Akademisk Radioklubb


Month: September 2017


Samfundet is currently closed down in preparation for UKA. In between the sound checks, rehearsals and other activities that occur in this hectic period, we managed to sneak in some contacts as LM100UKA in the CQ WW RTTY contest. We decided to run as Multi-Two to get the most out of the few timeslots when we could operate.

Henrik LB5DH working 20 m on Saturday.

One of the challenges we face when operating in contests from Samfundet is Electro Magnetic Interference (EMI) to the other groups at Samfundet. Particularly when operating legal limit on the low bands, audio and lighting equipment tend to get unwanted interference. Normally we try to locate the weak spots and seal them with ferrites and filters, but during UKA there is a lot of new equipment so it is hard to get to all the problems in time. The solution is often to cooperate with the groups that are responsible for audio and visuals and coordinate so that we do not transmit high power levels on the low bands while they are working.

Conditions on 20 m was also good on Sunday.

The contest was also our first good test of the Flex 6500 for RTTY. Thanks to the panadapter, finding an open frequency to work was a breeze. It also allowed us to quickly diagnose that we had set the wrong tone spacing (oops). We had a bit of trouble setting up SmartSDR to talk to MMTTY through N1MM+, but in the end we got it working through the help from some good resources online. What was not so great was setting RIT/XIT using mouse and keyboard. Hopefully our Maestro will arrive soon to address this problem.

QSOs per hour. Orange: 15 m, Red: 20 m and Blue: 40 m.

The QSO-rate was largely influenced by when we had a chance to operate in between different sound checks. As the graph shows, this was mostly during the afternoon on Sunday. Conditions were ok, but only one band was significantly open at a given time, typically either 20 m or 40 m.

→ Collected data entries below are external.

(* ===== verification/Socket.v ===== *)
(** * [hermit-sys/src/net/mod.rs], lines 171-343: [AsyncSocket]

    Every [async fn] is the state machine the compiler makes of it: a state per
    suspension point, and a poll function that runs to the next one. *)

From S2P Require Import Prelude Extern WakerReg State Sim Invariant Nic Executor Utf8.

(** [DEFAULT_KEEP_ALIVE_INTERVAL], in milliseconds. *)
Definition DEFAULT_KEEP_ALIVE_INTERVAL : Z := 75000.

(** What polling a finished [async fn] does. *)
Definition RESUMED : string := "`async fn` resumed after completion".

Section Socket.
Context {smol : Smoltcp} {kern : Kernel smol} {at_ : AsyncTask}
        {envt : Environment kern at_}.

(** [struct AsyncSocket(Handle)]; [From<Handle>] is the constructor. *)
Record AsyncSocket : Type := mkAsyncSocket { as_handle : SocketHandle }.

(** [AsyncSocket::new]. *)
Definition async_socket_new_body : M World AsyncSocket :=
  st ← gets (λ w, data (NIC w));
  nic ← unwrap_res "Network is not initialized!" (as_nic_mut st);
  let '(r, nic') := create_handle nic in
  _ ← modify (set_data (Initialized nic'));
  handle ← unwrap_res "create_handle" r;
  mret (mkAsyncSocket handle).

Definition async_socket_new : M World AsyncSocket := with_guard async_socket_new_body.

(** [AsyncSocket::with]: the socket behind the handle is passed to [f] under the
    lock of [NIC], then the network task is woken. *)
Definition with_body {R} (s : AsyncSocket) (f : TcpSocket → M World (R * TcpSocket))
    : M World R :=
  st ← gets (λ w, data (NIC w));
  nic ← unwrap_res "Network is not initialized!" (as_nic_mut st);
  sock ← unwrap_opt "handle does not refer to a valid socket"
           (sockets_get (sockets nic) (as_handle s));
  '(res, sock') ← f sock;
  let nic' := set_sockets (sockets_put (sockets nic) (as_handle s) sock') nic in
  nic'' ← nic_wake nic';
  _ ← modify (set_data (Initialized nic''));
  mret res.

Definition with_ {R} (s : AsyncSocket) (f : TcpSocket → M World (R * TcpSocket))
    : M World R := with_guard (with_body s f).

(** A smoltcp operation on a socket, with the wakers it wakes. *)
Definition sock_op {R} (x : R * TcpSocket * list Waker) : M World (R * TcpSocket) :=
  let '(r, s, woken) := x in
  _ ← wake_wakers woken;
  mret (r, s).

(** [s.register_send_waker(cx.waker()); Poll::Pending], and the same for receiving. *)
Definition pend_send {T} (s : TcpSocket) (cx : Waker) : M World (poll T * TcpSocket) :=
  let '(s', woken) := tcp_register_send_waker s cx in
  sock_op (Pending, s', woken).
Definition pend_recv {T} (s : TcpSocket) (cx : Waker) : M World (poll T * TcpSocket) :=
  let '(s', woken) := tcp_register_recv_waker s cx in
  sock_op (Pending, s', woken).
Definition ready {T} (s : TcpSocket) (t : T) : M World (poll T * TcpSocket) :=
  mret (Ready t, s).

(** [LOCAL_ENDPOINT.fetch_add(1, SeqCst)]: an [AtomicU16] wraps around. *)
Definition fetch_add_local_endpoint : M World Z := λ w,
  Done (LOCAL_ENDPOINT w) (set_LOCAL_ENDPOINT (λ p, wrap 16 (p + 1)) w).

(** The states that [read], [write] and [close] treat as closed. *)
Definition closed_state (st : TcpState) : bool :=
  match st with
  | FinWait1 | FinWait2 | Closed | Closing | TimeWait => true
  | _ => false
  end.

(** ** connect *)

Inductive ConnectState : Type :=
| ConnectStart (ip : list Z) (port : Z)
| ConnectWait
| ConnectDone.

Definition parse_address (ip : list Z) : result IpAddress SmolError :=
  result_bind (map_err (λ _, Illegal) (from_utf8 ip)) (λ str,
    match ip_from_str str with
    | Some address => Ok address
    | None => Err Illegal
    end).

(** The closure of [poll_fn] in [connect]. *)
Definition connect_check (s : AsyncSocket) (cx : Waker) (sock : TcpSocket)
    : M World (poll (result SocketHandle SmolError) * TcpSocket) :=
  match tcp_state sock with
  | Closed | TimeWait => ready sock (Err Unaddressable)
  | Listen => ready sock (Err Illegal)
  | SynSent | SynReceived => pend_send sock cx
  | _ => ready sock (Ok (as_handle s))
  end.

Definition connect_wait (s : AsyncSocket) (cx : Waker)
    : M World (ConnectState * poll (result SocketHandle SmolError)) :=
  p ← with_ s (connect_check s cx);
  mret (match p with Ready _ => ConnectDone | Pending => ConnectWait end, p).

(** The closure of the first [with] of [connect]. *)
Definition connect_op (address : IpAddress) (port : Z) (sock : TcpSocket)
    : M World (result unit SmolError * TcpSocket) :=
  local ← fetch_add_local_endpoint;
  sock_op (tcp_connect sock (address, port) local).

Definition connect_poll (s : AsyncSocket) (st : ConnectState) (cx : Waker)
    : M World (ConnectState * poll (result SocketHandle SmolError)) :=
  match st with
  | ConnectStart ip port =>
      match parse_address ip with
      | Err e => mret (ConnectDone, Ready (Err e))
      | Ok address =>
          r ← with_ s (connect_op address port);
          match r with
          | Err _ => mret (ConnectDone, Ready (Err Illegal))
          | Ok _ => connect_wait s cx
          end
      end
  | ConnectWait => connect_wait s cx
  | ConnectDone => panic RESUMED
  end.

Definition connect (s : AsyncSocket) (ip : list Z) (port : Z)
    : Fut (result SocketHandle SmolError) :=
  mkFut ConnectState (ConnectStart ip port) (connect_poll s).

(** ** accept *)

Inductive AcceptState : Type :=
| AcceptStart (port : Z)
| AcceptWait
| AcceptDone.

Definition accept_check (cx : Waker) (sock : TcpSocket)
    : M World (poll (result unit SmolError) * TcpSocket) :=
  if tcp_is_active sock then ready sock (Ok tt)
  else match tcp_state sock with
       | Closed | Closing | FinWait1 | FinWait2 => ready sock (Err Illegal)
       | _ => pend_recv sock cx
       end.

(** The tail of [accept]: the keep-alive timer and the address of the peer. *)
Definition accept_finish_body (s : AsyncSocket) : M World (result (IpAddress * Z) SmolError) :=
  st ← gets (λ w, data (NIC w));
  match as_nic_mut st with
  | Err _ => mret (Err Illegal)
  | Ok nic =>
      sock ← unwrap_opt "handle does not refer to a valid socket"
               (sockets_get (sockets nic) (as_handle s));
      let sock' := tcp_set_keep_alive sock
                     (Some (from_millis DEFAULT_KEEP_ALIVE_INTERVAL)) in
      _ ← modify (set_data (Initialized
            (set_sockets (sockets_put (sockets nic) (as_handle s) sock') nic)));
      mret (Ok (tcp_remote_endpoint sock'))
  end.

Definition accept_finish (s : AsyncSocket) : M World (result (IpAddress * Z) SmolError) :=
  with_guard (accept_finish_body s).

Definition accept_wait (s : AsyncSocket) (cx : Waker)
    : M World (AcceptState * poll (result (IpAddress * Z) SmolError)) :=
  p ← with_ s (accept_check cx);
  match p with
  | Pending => mret (AcceptWait, Pending)
  | Ready (Err e) => mret (AcceptDone, Ready (Err e))
  | Ready (Ok _) =>
      r ← accept_finish s;
      mret (AcceptDone, Ready r)
  end.

(** The closure of the first [with] of [accept]. *)
Definition listen_op (port : Z) (sock : TcpSocket)
    : M World (result unit SmolError * TcpSocket) :=
  '(r, sock') ← sock_op (tcp_listen sock port);
  mret (map_err (λ _, Illegal) r, sock').

Definition accept_poll (s : AsyncSocket) (st : AcceptState) (cx : Waker)
    : M World (AcceptState * poll (result (IpAddress * Z) SmolError)) :=
  match st with
  | AcceptStart port =>
      r ← with_ s (listen_op port);
      match r with
      | Err e => mret (AcceptDone, Ready (Err e))
      | Ok _ => accept_wait s cx
      end
  | AcceptWait => accept_wait s cx
  | AcceptDone => panic RESUMED
  end.

Definition accept (s : AsyncSocket) (port : Z) : Fut (result (IpAddress * Z) SmolError) :=
  mkFut AcceptState (AcceptStart port) (accept_poll s).

(** ** read

    The caller's buffer [&mut [u8]] is part of the state of the future and of its
    result. *)

Inductive ReadState : Type :=
| ReadWait (buffer : list Z)
| ReadDone.

Definition read_check (buffer : list Z) (cx : Waker) (sock : TcpSocket)
    : M World (poll (result nat SmolError * list Z) * TcpSocket) :=
  if closed_state (tcp_state sock) then ready sock (Err Illegal, buffer)
  else if tcp_can_recv sock then
    let '(r, buffer', sock', woken) := tcp_recv_slice sock buffer in
    sock_op (Ready (r, buffer'), sock', woken)
  else if negb (tcp_may_recv sock) then ready sock (Ok 0%nat, buffer)
  else pend_recv sock cx.

Definition read_poll (s : AsyncSocket) (st : ReadState) (cx : Waker)
    : M World (ReadState * poll (result nat SmolError * list Z)) :=
  match st with
  | ReadWait buffer =>
      p ← with_ s (read_check buffer cx);
      match p with
      | Ready (r, buffer') =>
          mret (ReadDone, Ready (map_err (λ _, Illegal) r, buffer'))
      | Pending => mret (ReadWait buffer, Pending)
      end
  | ReadDone => panic RESUMED
  end.

Definition read (s : AsyncSocket) (buffer : list Z) : Fut (result nat SmolError * list Z) :=
  mkFut ReadState (ReadWait buffer) (read_poll s).

(** ** write *)

Inductive WriteState : Type := WriteWait (buffer : list Z) | WriteDone.

Definition write_check (buffer : list Z) (cx : Waker) (sock : TcpSocket)
    : M World (poll (result nat SmolError) * TcpSocket) :=
  if closed_state (tcp_state sock) then ready sock (Err Illegal)
  else if negb (tcp_may_recv sock) then ready sock (Ok 0%nat)
  else if tcp_can_send sock then
    '(r, sock') ← sock_op (tcp_send_slice sock buffer);
    ready sock' (map_err (λ _, Illegal) r)
  else pend_send sock cx.

Definition write_poll (s : AsyncSocket) (st : WriteState) (cx : Waker)
    : M World (WriteState * poll (result nat SmolError)) :=
  match st with
  | WriteWait buffer =>
      p ← with_ s (write_check buffer cx);
      mret (match p with Ready _ => WriteDone | Pending => WriteWait buffer end, p)
  | WriteDone => panic RESUMED
  end.

Definition write (s : AsyncSocket) (buffer : list Z) : Fut (result nat SmolError) :=
  mkFut WriteState (WriteWait buffer) (write_poll s).

(** ** close *)

Inductive CloseState : Type :=
| CloseFlush   (* waiting for the send queue to drain *)
| CloseWait_   (* waiting for the socket to leave the open states *)
| CloseDone.

Definition flush_check (cx : Waker) (sock : TcpSocket)
    : M World (poll (result unit SmolError) * TcpSocket) :=
  if closed_state (tcp_state sock) then ready sock (Err Illegal)
  else if (0 <? tcp_send_queue sock)%Z then pend_send sock cx
  else
    let '(sock', woken) := tcp_close sock in
    sock_op (Ready (Ok tt), sock', woken).

Definition closed_check (cx : Waker) (sock : TcpSocket)
    : M World (poll (result unit SmolError) * TcpSocket) :=
  if closed_state (tcp_state sock) then ready sock (Ok tt)
  else pend_send sock cx.

Definition close_wait (s : AsyncSocket) (cx : Waker)
    : M World (CloseState * poll (result unit SmolError)) :=
  p ← with_ s (closed_check cx);
  mret (match p with Ready _ => CloseDone | Pending => CloseWait_ end, p).

Definition close_poll (s : AsyncSocket) (st : CloseState) (cx : Waker)
    : M World (CloseState * poll (result unit SmolError)) :=
  match st with
  | CloseFlush =>
      p ← with_ s (flush_check cx);
      match p with
      | Pending => mret (CloseFlush, Pending)
      | Ready (Err e) => mret (CloseDone, Ready (Err e))
      | Ready (Ok _) => close_wait s cx
      end
  | CloseWait_ => close_wait s cx
  | CloseDone => panic RESUMED
  end.

Definition close (s : AsyncSocket) : Fut (result unit SmolError) :=
  mkFut CloseState CloseFlush (close_poll s).
End Socket.

Arguments sock_op : simpl never.

(** ** Specifications *)

Section Spec.
Context {smol : Smoltcp} {kern : Kernel smol} {at_ : AsyncTask}
        {envt : Environment kern at_} {atl : AsyncTaskLaws at_}
        {laws : SmoltcpLaws smol}.
Implicit Types (w : World) (t : TaskId) (hs : SocketHandle → Prop) (s : AsyncSocket).

(** The socket behind a handle, as the next critical section will find it. *)
Definition socket_at w (h : SocketHandle) : option TcpSocket :=
  match data (NIC w) with
  | Initialized nic => sockets_get (sockets nic) h
  | _ => None
  end.

(** Nobody sleeps. *)
Definition nobody_sleeps w : Prop := ∀ t, phase_of w t ≠ Some Idle.

(** There is a network task, and each one is queued, exactly once, or runs. *)
Definition all_awake w : Prop :=
  alive w ∧ ∀ t, is_Some (tasks w !! t) →
    (phase_of w t = Some Scheduled ∧ qcount (QUEUE w) t = 1) ∨ running w t.

Lemma thread_inv_awake hs w : nobody_sleeps w → thread_inv hs w → all_awake w.
Proof.
  intros Hno (Hinv & _ & Ha). destruct (net_inv_no_task_lost hs w Hinv Ha) as [_ Hk].
  split; [done|]. intros t [?|[?|[Hi _]]]%Hk; [by left|by right|by destruct (Hno t)].
Qed.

Score and multipliers per band

We got 657 QSOs and 107 mults over the weekend. A good result considering the operating conditions, both on the air and at Samfundet. Thanks to LB5QG, LB1MH, LB5DH, LB7JG and LA3WUA for their operating efforts.

Repairing broken receiver on a USRP N210 WBX40 daughterboard

Kimmo Kansanen at NTNU recently donated some USRP N210 units they no longer had a use for. We have started to use them for various communications experiments, for example estimating the antenna patterns of our VHF/UHF antennas against the LA2VHF and LA2UHF beacons.

While operating one of the N210s we were sudddenly unable to receive the LA2VHF beacon that had previously been easily decodeable. We also saw that the noise floor had increased by 20 dB. Jens, LB6RH, decided to investigate matters further.

Inside the N210 a WBX-40 daughtercard provides the RF-frontend. The device functions as normal, except for in receive mode. The receiver section of the WBX-40 should be a good place to start looking.

The WBX-40 daughterboard after removing coaxial patches that attach to the front panel of the N210.

To further investigate what may be wrong we started investigating the board for any obvious short circuited connections. We were unable to find any such sources. The next step was to probe around the board with a multimeter to check the voltages being generated from the different voltage regulators on the board. Since Ettus Research provides the schematic for the WBX-40 online this process was greatly simplified.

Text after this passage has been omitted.